Is the health history usually a formal or informal interview? What does it involve?
Formal- using professional selves therapeutically
CONFIDENTIALITY- patient needs to know
How can appearances make a difference during an interview?
Slovenly- can make a patient not trust you
Too formal can make a patient uncomfortable
neither above statements are always true, but a balance helps
Professional neat dress
Messages you should send to patient
good eye contact
Good nonverbal communication involves
What is it about touch? space?
deeply related to culture, gender, learned roles, try to learn what makes the patient comfortable
usually sit about 5 feet from patient but again this is culturally influenced
Goodness of Fit in Nursing
Generally liking people
accepting their strengths and weaknesses
being optimistic about people
Viewing from other's frame of reference, but remain true to own self
understanding from other's frame of reference
Ability to Listen
Note what they are saying, and what is not being said
patient in street clothes if possible
note taking (patient expects some, but try not to break eye contact too often...impedes nurse noting patient's demeanor, be careful about writing down sensitive information
Date collection should be...
open ended (tell me about that, tell me about your children, what brings you to the hospital)...open ended questions elicit feelings, opinions, ideas...get good at this.
Closed or Direct (use for specific information, ask only one direct question at a time. Speak patient's language)
What does facilitation involve?
2. shows interest- continue, go on, umhmm
3. silence- try to develop comfort with this (if patient is silent it does not seem nearly so long to the patient as it does to you, don't fill a silence with words)
4. Reflection- saying some of the words back to the patient, very effective method of communication
5. Empathy- caring
6. Clarification- now as I understand it...
Facilitation- perspective changes back to nurse
7. confrontation- you can be gentle- "you sound angry about this"
8. Interpretation- nurse may be wrong but will keep communication going because patient will correct
9. Explanation- Giving facts
Traps of an interview
Providing false reassurance or assurance (use reflective questioning)

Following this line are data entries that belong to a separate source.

Lemma submit_reaches_leader_witness :
  exists pre q, sends run3.1.1 = pre ++ [2] /\ run3.1.2 = Some q /\ res_ret q = 0.
Proof.
  destruct (submit_reaches_leader (cluster 3) 2 (sample 3) run3.2 run3.1.1 run3.1.2 3 1 7 1000)
    as (pre & q & H1 & _ & H3 & H4 & _); [|reflexivity|reflexivity|done|done| |cbn; lia| | |].
  - constructor; [done|done|repeat constructor| |repeat constructor; done].
    apply (bool_decide_unpack _). vm_compute. exact I.
  - intros _. done.
  - apply (exec_runs_on early); [|apply submit_keeps|done]. intros s Hs. by split_and!.
  - rewrite run3_trace. repeat (apply Forall_cons; split; [first [exact I | by split | eapply self_serves; [done|reflexivity|vm_compute; reflexivity]]|]).
    constructor.
  - exact (ex_intro _ pre (ex_intro _ q (conj H1 (conj H3 H4)))).
Defined.

Lemma submit_outcome_witness : balanced run3.1.1 /\ dispatch_waits run3.1.1 <= 9.
Proof.
  destruct (submit_outcome eq (sample 3) run3.2 run3.1.1 run3.1.2 3 1 7 1000) as (_ & H2 & H3).
  - exact (exec_runs eq (answers 2) _ (sample 3) (fun s => eq_refl)).
  - rewrite run3_trace. repeat (apply Forall_cons; split; [by cbn|]). constructor.
  - exact (conj H2 H3).
Defined.

Lemma parse_redirect_roundtrip_witness :
  powerfs_net_parse_redirect (tlv_field POWERFS_NET_FLD_OWNER (ip 7 ++ 58 :: decimal 5 9333)) 64 = Some (take 63 (ip 7), 9333).
Proof. apply (parse_redirect_roundtrip (ip 7) 9333); [repeat constructor; done|lia|done]. Defined.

Authority- speaking down to patient
Using avoidance language- tells patient you don't want to talk about it
Distancing- using impersonal words
Using medical jargon- if patient uses, don't assume they know what it means
Leading or biased questions- "you're not like those teenagers are you?"
Talking too much
Using why questions-instead, say "what makes you say that?"
How to close interview
Open-ended again- "is there anything else you want to talk about?"